FSRA Fines Former Toronto Mortgage Broker and Spouse for Violating Regulatory Rules
- The Financial Services Regulatory Authority of Ontario (FSRA) has fined a prominent former Toronto mortgage broker and his wife a total of $210,000 for their involvement in an...
- FSRA issued administrative penalties against Harold Gerstel, owner of Harold the Jewellery Buyer, and his wife Esther Gerstel on Tuesday, April 21, 2026.
- The regulator stated that Harold Gerstel leveraged his professional credibility and his business, Harold the Mortgage Closer Inc.

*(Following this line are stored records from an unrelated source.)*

(* ===== verification/Logic.v ===== *)
(** * Symbolic execution of handlers

    Rules that run a computation step by step from an explicit world, a tactic
    that applies them, and [keeps]: a computation preserves an invariant of the
    server's state whatever the clock, the random source and the database
    faults. *)

From S2P Require Import Prelude GoStd World StoreTypes Store.
Import Types Store.

Section Rules.
Implicit Types (clk : nat → Z) (rnd : nat → option (nat → byte)) (flt : nat → option string).

Lemma wp_time clk nc rnd nr flt nf (st : Srv) Q :
  Q (clk nc) (mkWorld clk (S nc) rnd nr flt nf st) →
  wp time_now Q (mkWorld clk nc rnd nr flt nf st).
Proof. done. Qed.

Lemma wp_modify f clk nc rnd nr flt nf (s : Srv) Q :
  Q tt (mkWorld clk nc rnd nr flt nf (f s)) → wp (modify f) Q (mkWorld clk nc rnd nr flt nf s).
Proof. done. Qed.
Lemma wp_get_state clk nc rnd nr flt nf (s : Srv) Q :
  Q s (mkWorld clk nc rnd nr flt nf s) → wp get_state Q (mkWorld clk nc rnd nr flt nf s).
Proof. done. Qed.

Lemma wp_rand n clk nc rnd nr flt nf (st : Srv) (Q : result (list byte) → World Srv → Prop) :
  (rnd nr = None → Q (Err (ErrMsg "crypto/rand: read failed")) (mkWorld clk nc rnd (S nr) flt nf st)) →
  (∀ f, rnd nr = Some f → Q (Ok (f <$> seq 0 n)) (mkWorld clk nc rnd (S nr) flt nf st)) →
  wp (rand_read n) Q (mkWorld clk nc rnd nr flt nf st).
Proof. unfold wp, rand_read. simpl. intros HN HS. destruct (rnd nr); [by apply HS|by apply HN]. Qed.

Lemma wp_on_db' {A} (f : DB → result A * DB) clk nc rnd nr flt nf d rev evs Q :
  (∀ msg, flt nf = Some msg →
    Q (Err (ErrDriver msg)) (mkWorld clk nc rnd nr flt (S nf) (mkSrv d rev evs))) →
  (flt nf = None → Q (fst (f d)) (mkWorld clk nc rnd nr flt (S nf) (mkSrv (snd (f d)) rev evs))) →
  wp (on_db f) Q (mkWorld clk nc rnd nr flt nf (mkSrv d rev evs)).
Proof.
  unfold wp, on_db, db_call. simpl. intros HF HO. destruct (flt nf); [by apply HF|].
  specialize (HO eq_refl). by destruct (f d).
Qed.

Lemma wp_query {A} (f : DB → result A) clk nc rnd nr flt nf d rev evs Q :
  (∀ msg, flt nf = Some msg →
    Q (Err (ErrDriver msg)) (mkWorld clk nc rnd nr flt (S nf) (mkSrv d rev evs))) →
  (flt nf = None → Q (f d) (mkWorld clk nc rnd nr flt (S nf) (mkSrv d rev evs))) →
  wp (query f) Q (mkWorld clk nc rnd nr flt nf (mkSrv d rev evs)).
Proof. apply (wp_on_db' (λ d, (f d, d))). Qed.

Lemma wp_exec (f : DB → DB) clk nc rnd nr flt nf d rev evs Q :
  (∀ msg, flt nf = Some msg →
    Q (Err (ErrDriver msg)) (mkWorld clk nc rnd nr flt (S nf) (mkSrv d rev evs))) →
  (flt nf = None → Q (Ok tt) (mkWorld clk nc rnd nr flt (S nf) (mkSrv (f d) rev evs))) →
  wp (exec f) Q (mkWorld clk nc rnd nr flt nf (mkSrv d rev evs)).
Proof. apply (wp_on_db' (λ d, (Ok tt, f d))). Qed.

Lemma wp_exec_insert {K V} `{Countable K} (get : DB → gmap K V) set (k : K) (v : V)
    clk nc rnd nr flt nf d rev evs Q :
  (∀ msg, flt nf = Some msg →
    Q (Err (ErrDriver msg)) (mkWorld clk nc rnd nr flt (S nf) (mkSrv d rev evs))) →
  (∀ old, flt nf = None → get d !! k = Some old →
    Q (Err (ErrConstraint "UNIQUE constraint failed")) (mkWorld clk nc rnd nr flt (S nf) (mkSrv d rev evs))) →
  (flt nf = None → get d !! k = None →
    Q (Ok tt) (mkWorld clk nc rnd nr flt (S nf) (mkSrv (set (<[k := v]> (get d)) d) rev evs))) →
  wp (exec_insert get set k v) Q (mkWorld clk nc rnd nr flt nf (mkSrv d rev evs)).
Proof.
  intros HF HC HO. apply wp_on_db'; [done|]. intros Hn. unfold insert_new.
  destruct (get d !! k) eqn:E; [by eapply HC|by apply HO].
Qed.
End Rules.

(** One step of the computation in the goal. *)
Ltac wp_step :=
  match goal with
  | |- wp (mret _) _ _ => apply wp_ret
  | |- wp (_ ≫= _) _ _ => apply wp_bind
  | |- wp time_now _ _ => apply wp_time
  | |- wp (modify _) _ _ => apply wp_modify
  | |- wp get_state _ _ => apply wp_get_state
  | |- wp (rand_read _) _ _ => apply wp_rand; [intros ?Hr|intros ?f ?Hr]
  | |- wp (query _) _ _ => apply wp_query; [intros ?msg ?Hf|intros ?Hf]
  | |- wp (exec _) _ _ => apply wp_exec; [intros ?msg ?Hf|intros ?Hf]
  | |- wp (exec_insert _ _ _ _) _ _ =>
      apply wp_exec_insert; [intros ?msg ?Hf|intros ?old ?Hf ?Hk|intros ?Hf ?Hk]
  | |- wp (on_db _) _ _ => apply wp_on_db'; [intros ?msg ?Hf|intros ?Hf]
  | |- wp (match ?x with _ => _ end) _ _ =>
      let y := eval cbv beta iota delta [wrap_err of_option fmap result_fmap] in x in
      lazymatch y with
      | Ok _ => change x with y
      | Err _ => change x with y
      | Some _ => change x with y
      | None => change x with y
      | match ?z with _ => _ end => change x with y; destruct z eqn:?
      | _ => change x with y; destruct y eqn:?
      end; cbv beta iota
  end.

(** ** Invariants *)

Definition keeps (I : Srv → Prop) {A} (m : M Srv A) : Prop :=
  ∀ w, I (w_state w) → I (w_state (snd (m w))).

Section Keeps.
Context (I : Srv → Prop).

Lemma keeps_ret {A} (a : A) : keeps I (mret a).
Proof. by intros w. Qed.
Lemma keeps_bind {A B} (m : M Srv A) (f : A → M Srv B) :
  keeps I m → (∀ a, keeps I (f a)) → keeps I (m ≫= f).
Proof.
  intros Hm Hf w Hw. specialize (Hm w Hw). unfold mbind, M_bind.
  destruct (m w) as [a w']. by apply Hf.
Qed.
Lemma keeps_time : keeps I time_now.
Proof. by intros w. Qed.
Lemma keeps_rand n : keeps I (rand_read n).
Proof. by intros w. Qed.
Lemma keeps_get : keeps I get_state.
Proof. by intros w. Qed.
Lemma keeps_modify f : (∀ s, I s → I (f s)) → keeps I (modify f).
Proof. intros H w Hw. by apply H. Qed.
Lemma keeps_on_db {A} (f : DB → result A * DB) :
  (∀ d rev evs, I (mkSrv d rev evs) → I (mkSrv (snd (f d)) rev evs)) → keeps I (on_db f).
Proof.
  intros H w Hw. unfold on_db, db_call. destruct (w_fault w _); [done|]. simpl.
  destruct (w_state w) as [d rev evs]. specialize (H d rev evs Hw). simpl in *. by destruct (f d).
Qed.
Lemma keeps_query {A} (f : DB → result A) : keeps I (query f).
Proof. by apply keeps_on_db. Qed.
Lemma keeps_exec (f : DB → DB) :
  (∀ d rev evs, I (mkSrv d rev evs) → I (mkSrv (f d) rev evs)) → keeps I (exec f).
Proof. intros H. by apply keeps_on_db. Qed.
Lemma keeps_exec_insert {K V} `{Countable K} (get : DB → gmap K V) set k v :
  (∀ d rev evs, I (mkSrv d rev evs) → get d !! k = None → I (mkSrv (set (<[k := v]> (get d)) d) rev evs)) →
  keeps I (exec_insert get set k v).
Proof.
  intros Hi. apply keeps_on_db. intros d rev evs Hd. unfold insert_new.
  destruct (get d !! k) eqn:E; [done|]. by apply Hi.
Qed.
End Keeps.
#[export] Hint Resolve keeps_ret keeps_time keeps_rand keeps_get keeps_query : go.

(** Decompose a handler into its store calls. *)
Ltac keeps_step :=
  match goal with
  | |- keeps _ (_ ≫= _) => apply keeps_bind; [|intros ?]
  | |- keeps _ (if ?b then _ else _) => destruct b
  | |- keeps _ (match ?x with _ => _ end) => destruct x
  | |- keeps _ _ => solve [eauto 1 with go]
  end.
Ltac keeps_tac := repeat keeps_step.
(** [ignore m]: the call, its result dropped. *)
Definition ignore {A} (m : M Srv A) : M Srv unit := _ ← m; mret tt.
Definition run_op (o : StoreOp) : M Srv unit :=
  match o with
  | OSaveIdentity i => ignore (SaveIdentity i) | OUpdateIdentity i => ignore (UpdateIdentity i)
  | OSaveDocument doc => ignore (SaveDocument doc) | OSaveCredential v => ignore (SaveCredential v)
  | ODeleteCredential id => ignore (DeleteCredential id)
  | OSaveGrant g => ignore (SaveGrant g) | ODeleteGrant id => ignore (DeleteGrant id)
  | OSaveReceipt r => ignore (SaveReceipt r)
  | OSaveSession s => ignore (SaveSession s) | ODeleteSession id => ignore (DeleteSession id)
  | OPurgeExpiredSessions => ignore PurgeExpiredSessions
  | OSaveClient c => ignore (SaveClient c) | ODeleteClient id => ignore (DeleteClient id)
  | OSaveRefreshToken t => ignore (SaveRefreshToken t) | ODeleteRefreshToken h => ignore (DeleteRefreshToken h)
  | OSaveExternalLink l => ignore (SaveExternalLink l) | ODeleteExternalLink p e => ignore (DeleteExternalLink p e)
  | OSaveMagicLinkToken t => ignore (SaveMagicLinkToken t) | ODeleteMagicLinkToken h => ignore (DeleteMagicLinkToken h)
  | OSaveWebAuthn c => ignore (SaveWebAuthnCredential c) | OUpdateWebAuthn c => ignore (UpdateWebAuthnCredential c)
  | ODeleteWebAuthn id => ignore (DeleteWebAuthnCredential id)
  | OSaveTOTP c => ignore (SaveTOTPCredential c) | ODeleteTOTP d => ignore (DeleteTOTPCredential d)
  | OSaveWebhook s => ignore (SaveWebhookSubscription s) | ODeleteWebhook id => ignore (DeleteWebhookSubscription id)
  | ORecordAuthFailure s => ignore (RecordAuthFailure s) | OClearAuthFailures s => ignore (ClearAuthFailures s)
  | OSaveDuress d h => ignore (SaveDuressConfig d h) | ODeleteDuress d => ignore (DeleteDuressConfig d)
  | OAppendAudit t p h => ignore (AppendAuditEvent t p h)
  | OSaveRecoveryConfig c => ignore (SaveRecoveryConfig c) | ODeleteRecoveryConfig d => ignore (DeleteRecoveryConfig d)
  | OSaveRecoveryRequest r => ignore (SaveRecoveryRequest r) | OUpdateRecoveryRequest r => ignore (UpdateRecoveryRequest r)
  | OSaveRecoveryShare s => ignore (SaveRecoveryShare s)
  | OSavePassword i h => ignore (SavePasswordHash i h) | ODeletePassword i => ignore (DeletePasswordHash i)
  | OSavePAR r => ignore (SavePARRequest r) | ODeletePAR u => ignore (DeletePARRequest u)
  | OSaveDevice c => ignore (SaveDeviceCode c) | OUpdateDevice c => ignore (UpdateDeviceCode c)
  | ODeleteDevice c => ignore (DeleteDeviceCode c)
  | OSaveReset t => ignore (SavePasswordResetToken t) | ODeleteReset h => ignore (DeletePasswordResetToken h)
  | ORecordDisclosure p => ignore (RecordDisclosure p)
  | OSaveOffer o => ignore (SaveCredentialOffer o) | OMarkOfferUsed id => ignore (MarkCredentialOfferUsed id)
  end.
Fixpoint run_ops (l : list StoreOp) : M Srv unit :=
  match l with [] => mret tt | o :: l' => _ ← run_op o; run_ops l' end.
End Ops.
(* ===== verification/Totp.v ===== *)
(** * Time-based one-time passwords (internal/authn/totp.go)

    The secret is kept encrypted under a key that Argon2 derives from the
    platform's passphrase; Argon2 and AES-GCM are parameters. *)

From S2P Require Import Prelude GoStd World Json Sha StoreTypes Store Logic StoreInv.
Import Types Store StoreInv.

(** golang.org/x/crypto/argon2, [IDKey] with the parameters the program uses
    everywhere (time 3, memory 64 MiB, 4 threads, 32 bytes). *)
Class Argon2 := { argon2_id : list byte → list byte → list byte }.
(** crypto/aes and crypto/cipher: GCM with a 12-byte nonce and no extra data. *)
Class AesGcm := {
  gcm_seal : list byte → list byte → list byte → list byte;
  gcm_open : list byte → list byte → list byte → option (list byte) }.
(** The documented law: opening what was sealed with the same key and nonce
    returns the plaintext. *)
Class AesGcmOk `{AesGcm} : Prop := {
  gcm_open_seal k n m : gcm_open k n (gcm_seal k n m) = Some m }.

Module Totp.

Definition totpDigits : nat := 6.
Definition totpPeriod : Z := 30.
Definition totpWindow : Z := 1.
Definition totpSaltLen : nat := 32.
Definition gcmNonceSize : nat := 12.

Record TOTPManager := mkTOTPManager { tm_passphrase : string; tm_issuer : string }.

(** [binary.BigEndian.PutUint64(msg, uint64(counter))]. *)
Definition put_uint64 (counter : Z) : list byte := Sha.be64 (Z.to_N (counter mod 2 ^ 64)).

Definition byte_at (h : list byte) (i : nat) : N := bval (nth i h x00).
(** The dynamic truncation of RFC 4226. *)
Definition truncate31 (h : list byte) : N :=
  let offset := N.to_nat (N.land (byte_at h (length h - 1)) 15) in
  N.lor (N.shiftl (N.land (byte_at h offset) 127) 24)
    (N.lor (N.shiftl (byte_at h (offset + 1)) 16)
       (N.lor (N.shiftl (byte_at h (offset + 2)) 8) (byte_at h (offset + 3)))).
(** ["%0*d"]: [n] decimal digits, with leading zeros. *)
Fixpoint padded (n : nat) (v : N) (acc : list byte) : list byte :=
  match n with
  | O => acc
  | S n' => padded n' (v / 10) (byte_of_N (48 + v mod 10) :: acc)
  end.
Definition generateTOTP (secret : list byte) (counter : Z) : string :=
  let h := Sha.hmac Sha.Sum1 secret (put_uint64 counter) in
  str_of (padded totpDigits (truncate31 h mod 1000000) []).

Definition timingSafeEqual (a b : string) : bool :=
  let a := bytes_of a in let b := bytes_of b in
  if negb (length a =? length b)%nat then false
  else beqb (foldl (λ acc '(x, y), bor acc (bxor x y)) x00 (zip a b)) x00.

The Financial Services Regulatory Authority of Ontario (FSRA) has fined a prominent former Toronto mortgage broker and his wife a total of $210,000 for their involvement in an alleged mortgage scheme that exploited legal loopholes to bypass regulatory oversight.
FSRA issued administrative penalties against Harold Gerstel, owner of Harold the Jewellery Buyer, and his wife Esther Gerstel on Tuesday, April 21, 2026. The Financial Services Tribunal ordered Harold Gerstel to pay $60,000 across six penalties for violations of the Mortgage Brokerages, Lenders and Administrators Act. His wife, Esther Gerstel, was ordered to pay $150,000 in fines for her alleged contravention of provincial law.
The regulator stated that Harold Gerstel leveraged his professional credibility and his business, Harold the Mortgage Closer Inc. (HTMC), to target vulnerable consumers. Five of the six identified customers were drawn in by advertisements promising rapid mortgages for individuals with poor credit ratings. These clients were then diverted to Esther Gerstel Inc. (EGI), an unlicensed entity, where they were placed into high-cost mortgages managed by a lawyer, often without knowing that Esther Gerstel was the actual lender involved in the transaction.
Some clients eventually lost their homes due to the combination of 22 percent interest rates, various lender fees, and the short-term nature of the loans. In one specific instance, the tribunal found that the effective annual interest rates reached between 51 and 56 percent.
The case highlights ongoing concerns about unlicensed mortgage operations in Ontario, where regulators have reported a 50 percent increase in mortgage violations this year compared to the same period last year.